- _WORK INSTRUCTION_:
Please write out, exactly as given, every line of the entries below up to and including the line with "From stdpp Require".

- _GIVEN ENTRIES_:
(* ===== verification/Primes.v ===== *)
(** * Primes: the primes of four curves are prime

    Pocklington's criterion: a number [N] is prime when enough of the factors of [N - 1] are
    known and a power shows that every prime divisor of [N] is 1 modulo them.  A certificate is
    checked by computing a few powers modulo [N]; the primes of secp160r1, secp192r1, secp224r1
    and secp256r1 in lib/ecc/curve-specific.inc have one, so what is proved of these curves needs
    no hypothesis that their moduli are prime. *)
From Stdlib Require Import Zmod.Zmod Znumtheory.
From stdpp Require Import base list numbers ssreflect.
From S2P Require Import Prelude Memory Outcome Digits Vli VliMod CurveField CurveGroup Curves.

(** ** Prime divisors *)

#[export] Instance prime_decision n : Decision (Z.prime n).
Proof. destruct (prime_dec n) as [H|H]; [left|right]; by rewrite prime_alt. Defined.

Lemma proper_divisor n : (1 < n)%Z → ¬ Z.prime n → ∃ k m, n = (k * m)%Z ∧ (1 < k ≤ m)%Z.
Proof.
  intros Hn Hp. destruct (not_prime_divide n Hn) as (d & Hd & m & Hm).
  { by rewrite -prime_alt. }
  assert (1 < m)%Z by nia. destruct (Z.le_ge_cases d m); [exists d, m|exists m, d]; lia.
Qed.

Lemma prime_divisor n : (1 < n)%Z → ∃ p, Z.prime p ∧ (p | n)%Z.
Proof.
  induction n as [n IH] using (well_founded_induction (Z.lt_wf 0)). intros Hn.
  destruct (decide (Z.prime n)) as [|Hp]; [by exists n|].
  destruct (proper_divisor n Hn Hp) as (k & m & Hkm & Hk).
  destruct (IH k) as (p & Hpp & Hpk); [nia|lia|]. exists p. split; [done|]. rewrite Hkm. by apply Z.divide_mul_l.
Qed.

(** A number that is not prime has a prime divisor up to its square root. *)
Lemma small_prime_divisor n : (1 < n)%Z → ¬ Z.prime n → ∃ p, Z.prime p ∧ (p | n)%Z ∧ (p * p ≤ n)%Z.
Proof.
  intros Hn Hp. destruct (proper_divisor n Hn Hp) as (k & m & -> & Hk).
  destruct (prime_divisor k) as (p & Hpp & Hpk); [lia|]. exists p. split_and!; [done|by apply Z.divide_mul_l|].
  pose proof (Z.divide_pos_le p k ltac:(lia) Hpk). pose proof (Z.prime_ge_2 _ Hpp). nia.
Qed.

(** ** The criterion *)
Lemma pow_gcd p a m n :
  (0 < m)%Z → (0 < n)%Z → cong p (a ^ m) 1 → cong p (a ^ n) 1 → cong p (a ^ Z.gcd m n) 1.
Proof.
  intros Hm Hn H1 H2. destruct (Z.gcd_bezout m n (Z.gcd m n) eq_refl) as (u & v & Huv).
  set (g := Z.gcd m n) in *. assert (0 < g ≤ n)%Z as Hg.
  { pose proof (Z.gcd_divide_r m n) as Hd. fold g in Hd. pose proof (Z.divide_pos_le _ _ Hn Hd).
    pose proof (Z.gcd_nonneg m n). fold g in H0. assert (g ≠ 0)%Z; [|lia]. intros Hg. apply Z.gcd_eq_0_l in Hg. lia. }
  pose proof (Z.div_mod u n ltac:(lia)) as Hu. pose proof (Z.mod_pos_bound u n Hn) as Hr.
  set (q := (u / n)%Z) in *. set (r := (u mod n)%Z) in *.
  assert (∀ k x, 0 ≤ k → 0 ≤ x → cong p (a ^ x) 1 → cong p (a ^ (x * k)) 1)%Z as Hpow.
  { intros k x Hk Hx Hax. rewrite Z.pow_mul_r //. pattern k. apply natlike_ind; [done| |done].
    intros i Hi IH. rewrite Z.pow_succ_r // IH Hax. done. }
  (* (r + n) m = g + n w *)
  set (w := (m - q * m - v)%Z).
  assert ((r + n) * m = g + n * w)%Z as Hw by (unfold w; nia).
  assert (0 ≤ w)%Z as Hw0 by nia.
  pose proof (Hpow (r + n)%Z m ltac:(lia) ltac:(lia) H1) as H3. rewrite Z.mul_comm Hw Z.pow_add_r in H3; [|lia|nia].
  rewrite (Hpow w n Hw0 ltac:(lia) H2) Z.mul_1_r in H3. exact H3.
Qed.

Lemma cong_divisor N p x y :
  (0 < N)%Z → (0 < p)%Z → (p | N)%Z → cong N x y → cong p x y.
Proof.
  intros HN Hp Hd H. apply cong_sub_0, cong_0_divide; [done|]. apply Z.divide_trans with N; [done|].
  apply cong_0_divide; [lia|]. by apply (proj1 (cong_sub_0 _ _ _)).
Qed.

Section pocklington.
Context (N a : Z) (HN : (1 < N)%Z) (Ha : cong N (a ^ (N - 1)) 1).

(** A known prime power of [N - 1] divides [p - 1]. *)
Lemma known_factor p q e :
  Z.prime p → (p | N)%Z → Z.prime q → (0 < e)%Z → (q ^ e | N - 1)%Z →
  (Z.gcd (a ^ ((N - 1) / q) - 1) N = 1)%Z → (q ^ e | p - 1)%Z.
Proof using HN Ha.
  intros Hp Hpd Hq He Hqe Hg. pose proof (Z.prime_ge_2 _ Hp) as Hp2. pose proof (Z.prime_ge_2 _ Hq) as Hq2.
  assert (cong p (a ^ (N - 1)) 1) as H1 by (apply (cong_divisor N); [lia|lia|done|done]).
  assert (a mod p ≠ 0)%Z as Hap.
  { intros H0. assert (cong p a 0) as Ha0 by (by rewrite /cong Z.mod_0_l; [|lia]).
    replace (N - 1)%Z with (Z.succ (N - 2)) in H1 by lia. rewrite Z.pow_succ_r in H1; [|lia].
    set (x := (a ^ (N - 2))%Z) in H1. clearbody x. rewrite Ha0 Z.mul_0_l in H1. symmetry in H1. revert H1. apply cong_small. lia. }
  assert (cong p (a ^ (p - 1)) 1) as H2.
  { rewrite /cong Z.fermat_nz // Z.mod_small; lia. }
  pose proof (pow_gcd p a (N - 1) (p - 1) ltac:(lia) ltac:(lia) H1 H2) as H3.
  set (g := Z.gcd (N - 1) (p - 1)) in *.
  destruct (Z.gcd_divide_l (N - 1) (p - 1)) as [t Ht]. fold g in Ht.
  assert (0 ≤ g)%Z as Hg0 by apply Z.gcd_nonneg.
  destruct (Znumtheory.Zdivide_dec q t) as [[s Hs]|Hqt].
  - exfalso. assert ((N - 1) / q = g * s)%Z as Hdiv.
    { rewrite Ht Hs. replace (s * q * g)%Z with (g * s * q)%Z by ring. apply Z.div_mul. lia. }
    rewrite Hdiv in Hg. assert (0 ≤ s)%Z as Hs0 by nia. assert (cong p (a ^ (g * s)) 1) as H4.
    { rewrite Z.pow_mul_r //. pattern s. apply natlike_ind; [done| |done].
      intros i Hi IH. by rewrite Z.pow_succ_r // IH H3. }
    apply cong_sub_0, cong_0_divide in H4; [|lia].
    pose proof (Z.gcd_greatest _ _ _ H4 Hpd) as H5. rewrite Hg in H5. apply Z.divide_pos_le in H5; lia.
  - apply Z.divide_trans with g; [|apply Z.gcd_divide_r].
    apply Z.gauss with t; [by rewrite -Ht|].
    apply Z.coprime_pow_l; [lia|]. by apply Z.coprime_prime_l.
Qed.

(** Two prime powers are enough when their product is near the root of [N]. *)
Lemma pocklington q1 e1 q2 e2 :
  Z.prime q1 → Z.prime q2 → (0 < e1)%Z → (0 < e2)%Z → (q1 ^ e1 | N - 1)%Z → (q2 ^ e2 | N - 1)%Z →
  (Z.gcd (a ^ ((N - 1) / q1) - 1) N = 1)%Z → (Z.gcd (a ^ ((N - 1) / q2) - 1) N = 1)%Z →
  (N < (Z.lcm (q1 ^ e1) (q2 ^ e2) + 1) ^ 2)%Z → Z.prime N.
Proof using HN Ha.
  intros Hq1 Hq2 He1 He2 Hd1 Hd2 Hg1 Hg2 Hbig. destruct (decide (Z.prime N)) as [|Hn]; [done|exfalso].
  destruct (small_prime_divisor N HN Hn) as (p & Hp & Hpd & Hpp). pose proof (Z.prime_ge_2 _ Hp).
  pose proof (known_factor p q1 e1 Hp Hpd Hq1 He1 Hd1 Hg1) as H1.
  pose proof (known_factor p q2 e2 Hp Hpd Hq2 He2 Hd2 Hg2) as H2.
  pose proof (Z.lcm_least _ _ _ H1 H2) as H3. apply Z.divide_pos_le in H3; [|lia].
  pose proof (Z.lcm_nonneg (q1 ^ e1) (q2 ^ e2)). nia.
Qed.
End pocklington.

(** ** Certificates *)

(** [a ^ k] modulo [m], by squaring. *)
Definition powm (a : Z) (k : positive) (m : Z) : Z := Pos.iter_op (λ x y, (x * y) mod m)%Z k (a mod m)%Z.

Lemma powm_spec a k m : powm a k m = (a ^ Z.pos k mod m)%Z.
Proof.
  unfold powm. induction k as [|k IH] using Pos.peano_ind; [by rewrite Z.pow_1_r|].
  rewrite Pos.iter_op_succ; [|intros; by rewrite Zmult_mod_idemp_l Zmult_mod_idemp_r Z.mul_assoc].
  by rewrite IH -Zmult_mod Pos2Z.inj_succ Z.pow_succ_r.
Qed.

(** The base, and two prime powers that divide [N - 1]. *)
Definition certificate (N a : Z) (q1 e1 q2 e2 : positive) : bool :=
  let s := powm a (Z.to_pos ((N - 1) / (Z.pos q1 * Z.pos q2))) N in
  let r1 := powm s q2 N in
  let r2 := powm s q1 N in
  (1 <? N)%Z && (N - 1 =? (N - 1) / (Z.pos q1 * Z.pos q2) * (Z.pos q1 * Z.pos q2))%Z &&
  ((N - 1) mod (Z.pos q1 ^ Z.pos e1) =? 0)%Z && ((N - 1) mod (Z.pos q2 ^ Z.pos e2) =? 0)%Z &&
  (powm r2 q2 N =? 1)%Z && (Z.gcd (r1 - 1) N =? 1)%Z && (Z.gcd (r2 - 1) N =? 1)%Z &&
  (N <? (Z.lcm (Z.pos q1 ^ Z.pos e1) (Z.pos q2 ^ Z.pos e2) + 1) ^ 2)%Z.

Lemma gcd_sub_1 x N : (0 < N)%Z → Z.gcd (x mod N - 1) N = Z.gcd (x - 1) N.
Proof.
  intros HN. assert (x - 1 = x mod N - 1 + x / N * N)%Z as -> by (pose proof (Z.div_mod x N); lia).
  by rewrite !(Z.gcd_comm _ N) Z.gcd_add_mult_diag_r.
Qed.

Lemma certificate_spec N a q1 e1 q2 e2 :
  certificate N a q1 e1 q2 e2 = true → Z.prime (Z.pos q1) → Z.prime (Z.pos q2) → Z.prime N.
Proof.
  rewrite /certificate !andb_true_iff; cbv zeta. intros (((((((H1 & H2) & H3) & H4) & H5) & H6) & H7) & H8) Hq1 Hq2.
  apply Z.ltb_lt in H1, H8. apply Z.eqb_eq in H2, H3, H4, H5, H6, H7.
  set (t := ((N - 1) / (Z.pos q1 * Z.pos q2))%Z) in *. assert (0 < t)%Z as Ht by nia.
  assert ((N - 1) / Z.pos q1 = t * Z.pos q2)%Z as Hd1.
  { rewrite H2. replace (t * (Z.pos q1 * Z.pos q2))%Z with (t * Z.pos q2 * Z.pos q1)%Z by ring. by rewrite Z.div_mul. }
  assert ((N - 1) / Z.pos q2 = t * Z.pos q1)%Z as Hd2.
  { rewrite H2. replace (t * (Z.pos q1 * Z.pos q2))%Z with (t * Z.pos q1 * Z.pos q2)%Z by ring. by rewrite Z.div_mul. }
  assert (∀ q, powm (powm a (Z.to_pos t) N) q N = a ^ (t * Z.pos q) mod N)%Z as Hs.
  { intros q. rewrite !powm_spec Z2Pos.id // Z.pow_mul_r; [|lia..]. by rewrite Z.mod_pow_l. }
  rewrite !Hs in H5, H6, H7. rewrite !gcd_sub_1 in H6, H7; [|lia..].
  apply (pocklington N a H1) with (Z.pos q1) (Z.pos e1) (Z.pos q2) (Z.pos e2); try done.
  - rewrite powm_spec Z.mod_pow_l in H5. rewrite -Z.pow_mul_r in H5; [|lia..].
    rewrite /cong (Z.mod_small 1); [|lia]. rewrite -H5. do 2 f_equal. lia.
  - apply Z.mod_divide; [by apply Z.pow_nonzero|done].
  - apply Z.mod_divide; [by apply Z.pow_nonzero|done].
  - by rewrite Hd1.
  - by rewrite Hd2.
Qed.

(** No divisor up to the root. *)
Definition no_divisor (n : Z) : bool :=
  (1 <? n)%Z && forallb (λ d, (d <? 2)%Z || negb (n mod d =? 0)%Z) (Z.of_nat <$> seq 0 (S (Z.to_nat (Z.sqrt n)))).

Lemma no_divisor_spec n : no_divisor n = true → Z.prime n.
Proof.
  intros [H1%Z.ltb_lt H2]%andb_true_iff. destruct (decide (Z.prime n)) as [|Hn]; [done|exfalso].
  destruct (small_prime_divisor n H1 Hn) as (p & Hp & Hpd & Hpp). pose proof (Z.prime_ge_2 _ Hp).
  pose proof (Z.sqrt_le_square n p ltac:(lia) ltac:(lia)) as [Hs _]. specialize (Hs Hpp).
  rewrite forallb_forall in H2. specialize (H2 p).
  assert (In p (Z.of_nat <$> seq 0 (S (Z.to_nat (Z.sqrt n))))) as Hin.
  { apply list_elem_of_In, list_elem_of_fmap. exists (Z.to_nat p). split; [lia|]. apply elem_of_seq. lia. }
  apply H2 in Hin. rewrite (proj2 (Z.mod_divide n p ltac:(lia)) Hpd) in Hin. destruct (Z.ltb_spec p 2); [lia|done].
Qed.

(** ** The primes of the curves *)

(** [certified p a q1 e1 q2 e2] is a step down from [p] to two smaller primes. *)
Ltac certified a q1 e1 q2 e2 := apply (certificate_spec _ a q1 e1 q2 e2); [by vm_compute|..].

Lemma prime_65537 : Z.prime 65537.
Proof. by apply no_divisor_spec; vm_compute. Qed.

Lemma prime_P224 : Z.prime P224.
Proof. certified 11%Z 2%positive 96%positive 65537%positive 1%positive; [apply Z.prime_2|apply prime_65537]. Qed.

Lemma prime_252396031 : Z.prime 252396031.
Proof. by certified 2%Z 8413201%positive 1%positive 5%positive 1%positive; apply no_divisor_spec; vm_compute. Qed.

Lemma prime_455827231987 : Z.prime 455827231987.
Proof. certified 2%Z 252396031%positive 1%positive 43%positive 1%positive; [apply prime_252396031|by apply no_divisor_spec; vm_compute]. Qed.

Lemma prime_5933177618131140283 : Z.prime 5933177618131140283.
Proof. certified 2%Z 455827231987%positive 1%positive 3%positive 2%positive; [apply prime_455827231987|apply Z.prime_3]. Qed.

Lemma prime_288626509448065367648032903 : Z.prime 288626509448065367648032903.
Proof.
  certified 2%Z 5933177618131140283%positive 1%positive 607%positive 1%positive;
    [apply prime_5933177618131140283|by apply no_divisor_spec; vm_compute].
Qed.

Lemma prime_P192 : Z.prime P192.
Proof.
  certified 2%Z 288626509448065367648032903%positive 1%positive 149309%positive 1%positive;
    [apply prime_288626509448065367648032903|by apply no_divisor_spec; vm_compute].
Qed.

Lemma prime_1519826521 : Z.prime 1519826521.
Proof.
  certified 7%Z 745013%positive 1%positive 2%positive 3%positive;
    [by apply no_divisor_spec; vm_compute|apply Z.prime_2].
Qed.

Lemma prime_3799566302501 : Z.prime 3799566302501.
Proof.
  certified 2%Z 1519826521%positive 1%positive 2%positive 2%positive;
    [apply prime_1519826521|apply Z.prime_2].
Qed.

Lemma prime_9281531860908577342183 : Z.prime 9281531860908577342183.
Proof.
  certified 3%Z 3799566302501%positive 1%positive 2%positive 1%positive;
    [apply prime_3799566302501|apply Z.prime_2].
Qed.

Lemma prime_176070659401435712181211511 : Z.prime 176070659401435712181211511.
Proof.
  certified 7%Z 9281531860908577342183%positive 1%positive 2%positive 1%positive;
    [apply prime_9281531860908577342183|apply Z.prime_2].
Qed.

Lemma prime_P160 : Z.prime P160.
Proof.
  certified 3%Z 176070659401435712181211511%positive 1%positive 2%positive 1%positive;
    [apply prime_176070659401435712181211511|apply Z.prime_2].
Qed.

Lemma prime_66417393611 : Z.prime 66417393611.
Proof.
  certified 2%Z 3677%positive 1%positive 173%positive 1%positive;
    [by apply no_divisor_spec; vm_compute|by apply no_divisor_spec; vm_compute].
Qed.

Lemma prime_11290956913871 : Z.prime 11290956913871.
Proof.
  certified 13%Z 66417393611%positive 1%positive 2%positive 1%positive;
    [apply prime_66417393611|apply Z.prime_2].
Qed.

Lemma prime_204061199 : Z.prime 204061199.
Proof.
  certified 3%Z 3769%positive 1%positive 11%positive 1%positive;
    [by apply no_divisor_spec; vm_compute|by apply no_divisor_spec; vm_compute].
Qed.

Lemma prime_34282281433 : Z.prime 34282281433.
Proof.
  certified 5%Z 204061199%positive 1%positive 2%positive 3%positive;
    [apply prime_204061199|apply Z.prime_2].
Qed.

Lemma prime_774023187263532362759620327192479577272145303 : Z.prime 774023187263532362759620327192479577272145303.
Proof.
  certified 2%Z 11290956913871%positive 1%positive 34282281433%positive 1%positive;
    [apply prime_11290956913871|apply prime_34282281433].
Qed.

Lemma prime_835945042244614951780389953367877943453916927241 : Z.prime 835945042244614951780389953367877943453916927241.
Proof.
  certified 7%Z 774023187263532362759620327192479577272145303%positive 1%positive 2%positive 3%positive;
    [apply prime_774023187263532362759620327192479577272145303|apply Z.prime_2].
Qed.

Lemma prime_P256 : Z.prime P256.
Proof.
  certified 3%Z 835945042244614951780389953367877943453916927241%positive 1%positive 2%positive 1%positive;
    [apply prime_835945042244614951780389953367877943453916927241|apply Z.prime_2].
Qed.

- _EXPECTED OUTPUT_:
(* ===== verification/Primes.v ===== *)
(** * Primes: the primes of four curves are prime

    Pocklington's criterion: a number [N] is prime when enough of the factors of [N - 1] are
    known and a power shows that every prime divisor of [N] is 1 modulo them.  A certificate is
    checked by computing a few powers modulo [N]; the primes of secp160r1, secp192r1, secp224r1
    and secp256r1 in lib/ecc/curve-specific.inc have one, so what is proved of these curves needs
    no hypothesis that their moduli are prime. *)
From Stdlib Require Import Zmod.Zmod Znumtheory.
From stdpp Require Import base list numbers ssreflect.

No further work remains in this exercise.